He frequently attends an inner-city prayer meeting, and has begun an independent urban ministry.
“I’m
far more radical now than I ever was as a KKK member,” Tarrants said.
“My radicalism is a reckless abandonment to Jesus Christ, obedience to
Him and a lifestyle of love for everyone, no matter what their color.
“I try to be an agent of reconciliation, to get people reconciled to God and to one another. That’s radical.”
“Demonic” is how Tarrants now describes the Klan.
Tarrants
wrote his own story several years ago in a book, “Conversion of a
Klansman.” But, cautious about seeing his background exploited, unless
it is to advance the cause of Christ, he said he doesn’t even own a copy
of his book and he declines invitations to appear publicly with Nelson.
Nelson’s
new book, “Terror in the Night: The Klan’s Campaign Against the Jews,”
relates his experiences as a young reporter covering the racial violence
in his home state of Mississippi.
Nelson,
Washington bureau chief of the Los Angeles Times and now a close friend
of Tarrants’s, said he is asked repeatedly, “How do you know Tarrants
is still not a hater?”
“He’s
gone straight all these years,” Nelson said. “He’s obviously involved
in the Lord’s work now.

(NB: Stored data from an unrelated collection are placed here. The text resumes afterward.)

Definition fetch_transcript_node (w : World) (state : PodcastState)
  : PodcastState :=
  let url := url state in
  let errs := errors state in
  let warns := warnings state in
  let video_id := extract_video_id_from_url w url in
  (* inner try: the metadata.  The title is stored before the length is
     converted; a conversion that raises is a warning, appended to the
     list object the state holds *)
  let state :=
    let metadata := get_video_metadata w url in
    let video_title :=
      match vi_title metadata with
      | Some title => title
      | None => "Unknown Title"
      end in
    let video_duration :=
      match vi_length metadata with
      | Some length => length
      | None => 0%Z
      end in
    match duration_of_length video_duration with
    | Ok d =>
        set_video_id (Some video_id)
          (set_video_duration (Some d)
             (set_video_title (Some video_title) state))
    | Raise e =>
        set_video_id (Some video_id)
          (set_video_duration (Some (F64.of_Z 0))
             (set_video_title (Some "Unknown Title")
                (set_warnings
                   (warns ++ ["Could not fetch video metadata: " +s+ e])
                   state)))
    end in
  match fetch_youtube_transcript w url with
  | Ok (full_transcript, segments, source) =>
      let state :=
        set_status "transcript_fetched"
          (set_transcript_source (Some source)
             (set_transcript_segments segments
                (set_transcript (Some full_transcript) state))) in
      match created_at state with
      | None => set_created_at (Some (now w)) state
      | Some _ => state
      end
  | Raise e =>
      let error_msg := "Failed to fetch transcript: " +s+ e in
      set_status "failed" (set_errors (errs ++ [error_msg]) state)
  end.

(* ================================================================= *)
(** ** [nodes/analysis_node.py] *)

Definition analyze_content_node (w : World) (state : PodcastState)
  : PodcastState :=
  let transcript_text := transcript state in
  let transcript_segments := transcript_segments state in
  let errs := errors state in
  if negb (truthy_opt_str transcript_text)
     || negb (truthy_list transcript_segments) then
    let error_msg := "No transcript available for analysis" in
    set_errors (errs ++ [error_msg]) state
  else
    match analyze w state with
    | Ok clips_dict =>
        set_status "clips_identified" (set_identified_clips clips_dict state)
    | Raise e =>
        let error_msg := "Content analysis failed: " +s+ e in
        set_status "analysis_failed" (set_errors (errs ++ [error_msg]) state)
    end.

I guess you have to say that there’s such a
thing as redemption.”
Nelson
cited the lobbying efforts for Tarrants’s early release by Al Binder,
the Jewish leader and lawyer who raised money to pay informants for
information about Tarrants, and FBI agent Frank Watts, who wanted to
secure Tarrants’s cooperation and testimony to bring other Klan members
to trial.
In
a telephone interview from Gulf Breeze, Fla., Watts recalled the
dramatic change in Tarrants when Watts visited him in solitary
confinement. Tarrants threw his arms around him and hugged the man who
had called him a “mad-dog killer” and helped convict him.
“At
that point, I knew in my heart that there was such a thing as a
born-again experience,” Watts said. And remarkably, Watts said,
Tarrants’s conversion helped him to become a believer. He said it was as
if the Lord said, “’Now do you believe?’ Here it is.” They talk at
least once a week by telephone and visit frequently.
In
the Washington church where Tarrants serves, he is teaching a class on
discipleship. He describes the proper motivation for all service to God
as “overflowing gratitude” in response to His love.
One
of the Scriptures that Tarrants cited Sunday from the Gospels seemed to
encapsulate his odyssey. In Luke 7:47, Jesus rebuked those who took
issue with the woman who used her hair to wipe his feet as she anointed
them with oil and tears.
Check out Tom's book "He's My Brother: Former Racial Foes Offer Strategy for Reconciliation" he co-authored with John Perkins.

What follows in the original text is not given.